■ What you are asked to do:
If a line comes after the one containing "let next := (outAliasNext", leave it out; copy every line before it, and that line too, exactly as written, starting from the first line of the entries.

Start of Block

(* ===== verification/OutAlias.v ===== *)
(** * OutAlias: outbound topic aliases (publish.go)

    [publishQoS0] and [assignOutboundAlias]: repeated topics of QoS 0 PUBLISHes
    are replaced by aliases the broker learned earlier on the connection. The
    calls that touch the table hold [aliasSlot] until their packet is admitted,
    and admission is the write order ([ConnStream.write_order]), so they are a
    sequence; [admitted] is what [admitQoS0] answered each. *)

From stdpp Require Import gmap.
From S2P Require Import Prelude GoLib Publish Dispatch.

Module OutAlias.

#[export] Instance PublishOpts_rebuild : Rebuild PublishOpts := fun o =>
  mkPublishOpts (Topic o) (Payload o) (QoS o) (Retain o) (Dup o) (PacketID o) (PayloadFormatIndicator o) (MessageExpiryInterval o) (ContentType o) (ResponseTopic o)
    (CorrelationData o) (TopicAlias o) (UserProps o).

(** The table of a [connState]: [outAliasMap] and the uint16 [outAliasNext]. *)
Record table : Type := mkTable { outAliasMap : gmap (list Z) Z; outAliasNext : Z }.

Definition new_table : table := mkTable ∅ 0.

(** [assignOutboundAlias]: the table, the options as changed, and the topic if
    an alias was registered. *)
Definition assignOutboundAlias (maximum : Z) (t : table) (opts : PublishOpts) : table * PublishOpts * option (list Z) :=
  match outAliasMap t !! Topic opts with
  | Some alias => (t, opts <| TopicAlias := alias |> <| Topic := [] |>, None)
  | None =>
      if maximum <=? outAliasNext t then (t, opts, None)
      else
        let next := (outAliasNext t + 1) mod 65536 in
        (mkTable (<[Topic opts := next]> (outAliasMap t)) next, opts <| TopicAlias := next |>, Some (Topic opts))
  end.

Inductive outcome : Type :=
| AliasInvalid                  (* ErrTopicAliasInvalid *)
| Sent (opts : PublishOpts)     (* the packet is in the write order *)
| NotSent.                      (* the error of [admitQoS0] *)

(** [publishQoS0], up to the wait for the write; [enabled] is
    [WithOutboundTopicAliases]. *)
Definition publishQoS0 (enabled : bool) (maximum : Z) (t : table) (opts : PublishOpts) (admitted : bool) : table * outcome :=
  if negb (TopicAlias opts =? 0) && (maximum <? TopicAlias opts) then (t, AliasInvalid)
  else if enabled && (TopicAlias opts =? 0) && negb (bool_decide (Topic opts = [])) && (0 <? maximum) then
    let '(t, opts, registered) := assignOutboundAlias maximum t opts in
    let t := match registered with
             | Some topic => if admitted then t else mkTable (delete topic (outAliasMap t)) ((outAliasNext t - 1) mod 65536)
             | None => t
             end in
    (t, if admitted then Sent opts else NotSent)
  else (t, if admitted then Sent opts else NotSent).

(** The packets of a sequence of calls, in the write order. *)
Fixpoint publish_all (enabled : bool) (maximum : Z) (t : table) (calls : list (PublishOpts * bool)) : list PublishOpts :=
  match calls with
  | [] => []
  | (opts, admitted) :: calls =>
      let (t, r) := publishQoS0 enabled maximum t opts admitted in
      match r with Sent o => o :: publish_all enabled maximum t calls | _ => publish_all enabled maximum t calls end
  end.

(** ** The broker *)

(** What a receiver that resolves aliases as section 3.3.2.3.4 says (and as
    this client does) takes the topics to be. *)
Definition wire_alias (o : PublishOpts) : option Z := if TopicAlias o =? 0 then None else Some (TopicAlias o).

Fixpoint received (maximum : Z) (m : gmap Z (list Z)) (ps : list PublishOpts) : list Dispatch.alias_verdict :=
  match ps with
  | [] => []
  | o :: ps => let (m, v) := Dispatch.resolveTopicAlias maximum m (wire_alias o) (Topic o) in v :: received maximum m ps
  end.

(** The table and the broker's agree. *)
Record agree (maximum : Z) (t : table) (m : gmap Z (list Z)) : Prop := {
  a_next : 0 <= outAliasNext t <= maximum;
  a_known topic a : outAliasMap t !! topic = Some a -> 1 <= a <= outAliasNext t /\ m !! a = Some topic;
}.

Lemma agree_resolve maximum t m topic a : agree maximum t m -> outAliasMap t !! topic = Some a -> Dispatch.resolveTopicAlias maximum m (Some a) [] = (m, Dispatch.AliasOk topic).
Proof.
  intros [Hn Hk] E. destruct (Hk _ _ E) as [Ha Hm]. unfold Dispatch.resolveTopicAlias. rewrite (proj2 (Z.eqb_neq a 0)), (proj2 (Z.ltb_ge maximum a)) by lia. cbn. by rewrite Hm.
Qed.

(** One call: the table still agrees with what the broker will know. *)
Lemma publish_agree enabled maximum t m opts admitted t' r :
  0 <= maximum <= 65535 -> agree maximum t m -> TopicAlias opts = 0 -> Topic opts <> [] -> publishQoS0 enabled maximum t opts admitted = (t', r) ->
  if admitted then exists o m', r = Sent o /\ o <| Topic := Topic opts |> <| TopicAlias := 0 |> = opts
      /\ Dispatch.resolveTopicAlias maximum m (wire_alias o) (Topic o) = (m', Dispatch.AliasOk (Topic opts)) /\ agree maximum t' m'
  else r = NotSent /\ agree maximum t' m.
Proof.
  intros Hmax A Ha Ht. unfold publishQoS0. rewrite Ha. cbn [Z.eqb negb andb]. rewrite andb_true_r, bool_decide_eq_false_2 by done. cbn [negb]. rewrite andb_true_r.
  assert (Hplain : Dispatch.resolveTopicAlias maximum m (wire_alias opts) (Topic opts) = (m, Dispatch.AliasOk (Topic opts))) by (unfold wire_alias; by rewrite Ha).
  assert (Hsame : opts <| Topic := Topic opts |> <| TopicAlias := 0 |> = opts) by (rewrite <- Ha; by destruct opts).
  destruct (enabled && (0 <? maximum)); [|intros [= <- <-]; destruct admitted; [by exists opts, m|done]].
  unfold assignOutboundAlias. destruct (outAliasMap t !! Topic opts) as [a|] eqn:E.
  - intros [= <- <-]. destruct admitted; [|done]. eexists _, m. split; [done|]. split; [exact Hsame|]. split; [|done]. unfold wire_alias. cbn. destruct (a_known _ _ _ A _ _ E) as [Hr _].
    rewrite (proj2 (Z.eqb_neq a 0)) by lia. by eapply agree_resolve.
  - destruct (Z.leb_spec maximum (outAliasNext t)) as [Hle|Hlt]; [intros [= <- <-]; destruct admitted; [by exists opts, m|done]|]. destruct A as [Hn Hk].
    rewrite (Z.mod_small (outAliasNext t + 1)) by lia. set (n := outAliasNext t + 1) in *. intros [= <- <-]. cbn [outAliasMap outAliasNext]. destruct admitted.
    + exists (opts <| TopicAlias := n |>), (<[n := Topic opts]> m). split; [done|]. split; [exact Hsame|]. unfold wire_alias. cbn [TopicAlias]. change (TopicAlias (opts <| TopicAlias := n |>)) with n.
      change (Topic (opts <| TopicAlias := n |>)) with (Topic opts). rewrite (proj2 (Z.eqb_neq n 0)) by lia. unfold Dispatch.resolveTopicAlias. rewrite (proj2 (Z.eqb_neq n 0)), (proj2 (Z.ltb_ge maximum n)) by lia. cbn [orb].
      destruct (Topic opts) as [|x l] eqn:Et; [done|]. split; [done|]. split; [cbn; lia|]. cbn. intros topic a [[<- <-]|[Hne Hin]]%lookup_insert_Some; [rewrite lookup_insert_eq; split; [lia|done]|].
      destruct (Hk _ _ Hin) as [? Hm]. rewrite lookup_insert_ne by lia. split; [lia|done].
    + split; [done|]. replace (n - 1) with (outAliasNext t) by lia. rewrite Z.mod_small by lia. split; [done|]. cbn. rewrite delete_insert_id by done. apply Hk.
Qed.

Lemma publish_all_exact enabled maximum calls : forall t m,
  0 <= maximum <= 65535 -> agree maximum t m -> Forall (fun c => TopicAlias c.1 = 0 /\ Topic c.1 <> []) calls ->
  received maximum m (publish_all enabled maximum t calls) = map (fun c => Dispatch.AliasOk (Topic c.1)) (filter (fun c => c.2 = true) calls)
  /\ Forall2 (fun o c => o <| Topic := Topic c.1 |> <| TopicAlias := 0 |> = c.1) (publish_all enabled maximum t calls) (filter (fun c => c.2 = true) calls).
Proof.
  induction calls as [|[opts admitted] calls IH]; intros t m Hmax A Hf; cbn [publish_all]; [split; [done|constructor]|]. apply Forall_cons in Hf as [[Ha Ht] Hf]. cbn [fst snd] in *.
  destruct (publishQoS0 enabled maximum t opts admitted) as [t' r] eqn:E. pose proof (publish_agree _ _ _ m _ _ _ _ Hmax A Ha Ht E) as H. destruct admitted.
  - destruct H as (o & m' & -> & Ho & Hr & A'). rewrite filter_cons_True by done. cbn [received map fst]. rewrite Hr. destruct (IH t' m' Hmax A' Hf) as [IH1 IH2]. rewrite IH1. split; [done|]. by constructor.
  - destruct H as [-> A']. rewrite filter_cons_False by done. by apply IH.
Qed.

(** ** Theorems *)

(** C18: a broker that resolves topic aliases gets every message under its topic.
    Whatever QoS 0 messages are published on a connection, admitted or not, and
    whatever Topic Alias Maximum the broker granted, the PUBLISHes in the write
    order are the admitted messages, unchanged but for topic and alias, and
    resolve without a violation to exactly their topics; as long as no caller
    chooses aliases of its own. *)
Theorem outbound_aliases_exact enabled maximum calls :
  0 <= maximum <= 65535 -> Forall (fun c => TopicAlias c.1 = 0 /\ Topic c.1 <> []) calls ->
  let sent := publish_all enabled maximum new_table calls in
  let admitted := filter (fun c => c.2 = true) calls in
  received maximum ∅ sent = map (fun c => Dispatch.AliasOk (Topic c.1)) admitted
  /\ Forall2 (fun o c => o <| Topic := Topic c.1 |> <| TopicAlias := 0 |> = c.1) sent admitted.
Proof. intros Hmax Hf. apply publish_all_exact; [done| |done]. split; [cbn; lia|]. by intros topic a. Qed.

(** ** Witness *)

Definition note (topic : list Z) (alias : Z) : PublishOpts := mkPublishOpts topic [1] 0 false false 0 None None [] [] None alias [].

(** The first registration is undone, its alias goes to the next topic. *)
Definition notes : list (PublishOpts * bool) :=
  [(note (str "a") 0, false); (note (str "b") 0, true); (note (str "b") 0, true); (note (str "a") 0, true); (note (str "c") 0, true)].

Lemma outbound_aliases_exact_witness :
  map (fun o => (Topic o, TopicAlias o)) (publish_all true 2 new_table notes) = [(str "b", 1); ([], 1); (str "a", 2); (str "c", 0)]
  /\ received 2 ∅ (publish_all true 2 new_table notes) = map (fun t => Dispatch.AliasOk (str t)) ["b"; "b"; "a"; "c"]%string.
Proof.
  split; [vm_compute; reflexivity|]. destruct (outbound_aliases_exact true 2 notes ltac:(lia) ltac:(repeat constructor; discriminate)) as [H _]. exact H.
Defined.

(** ** A caller's own alias *)

(** The table does not learn the aliases callers set themselves: a message to
    ["x"] that registers alias 1 makes the broker take the next message to ["b"]
    for one to ["x"]. *)
Lemma own_alias_misroutes :
  let calls := [(note (str "b") 0, true); (note (str "x") 1, true); (note (str "b") 0, true)] in
  received 2 ∅ (publish_all true 2 new_table calls) = map (fun t => Dispatch.AliasOk (str t)) ["b"; "x"; "x"]%string.
Proof. vm_compute. reflexivity. Qed.

End OutAlias.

End of Block

■ Your solution:
(* ===== verification/OutAlias.v ===== *)
(** * OutAlias: outbound topic aliases (publish.go)

    [publishQoS0] and [assignOutboundAlias]: repeated topics of QoS 0 PUBLISHes
    are replaced by aliases the broker learned earlier on the connection. The
    calls that touch the table hold [aliasSlot] until their packet is admitted,
    and admission is the write order ([ConnStream.write_order]), so they are a
    sequence; [admitted] is what [admitQoS0] answered each. *)

From stdpp Require Import gmap.
From S2P Require Import Prelude GoLib Publish Dispatch.

Module OutAlias.

#[export] Instance PublishOpts_rebuild : Rebuild PublishOpts := fun o =>
  mkPublishOpts (Topic o) (Payload o) (QoS o) (Retain o) (Dup o) (PacketID o) (PayloadFormatIndicator o) (MessageExpiryInterval o) (ContentType o) (ResponseTopic o)
    (CorrelationData o) (TopicAlias o) (UserProps o).

(** The table of a [connState]: [outAliasMap] and the uint16 [outAliasNext]. *)
Record table : Type := mkTable { outAliasMap : gmap (list Z) Z; outAliasNext : Z }.

Definition new_table : table := mkTable ∅ 0.

(** [assignOutboundAlias]: the table, the options as changed, and the topic if
    an alias was registered. *)
Definition assignOutboundAlias (maximum : Z) (t : table) (opts : PublishOpts) : table * PublishOpts * option (list Z) :=
  match outAliasMap t !! Topic opts with
  | Some alias => (t, opts <| TopicAlias := alias |> <| Topic := [] |>, None)
  | None =>
      if maximum <=? outAliasNext t then (t, opts, None)
      else
        let next := (outAliasNext t + 1) mod 65536 in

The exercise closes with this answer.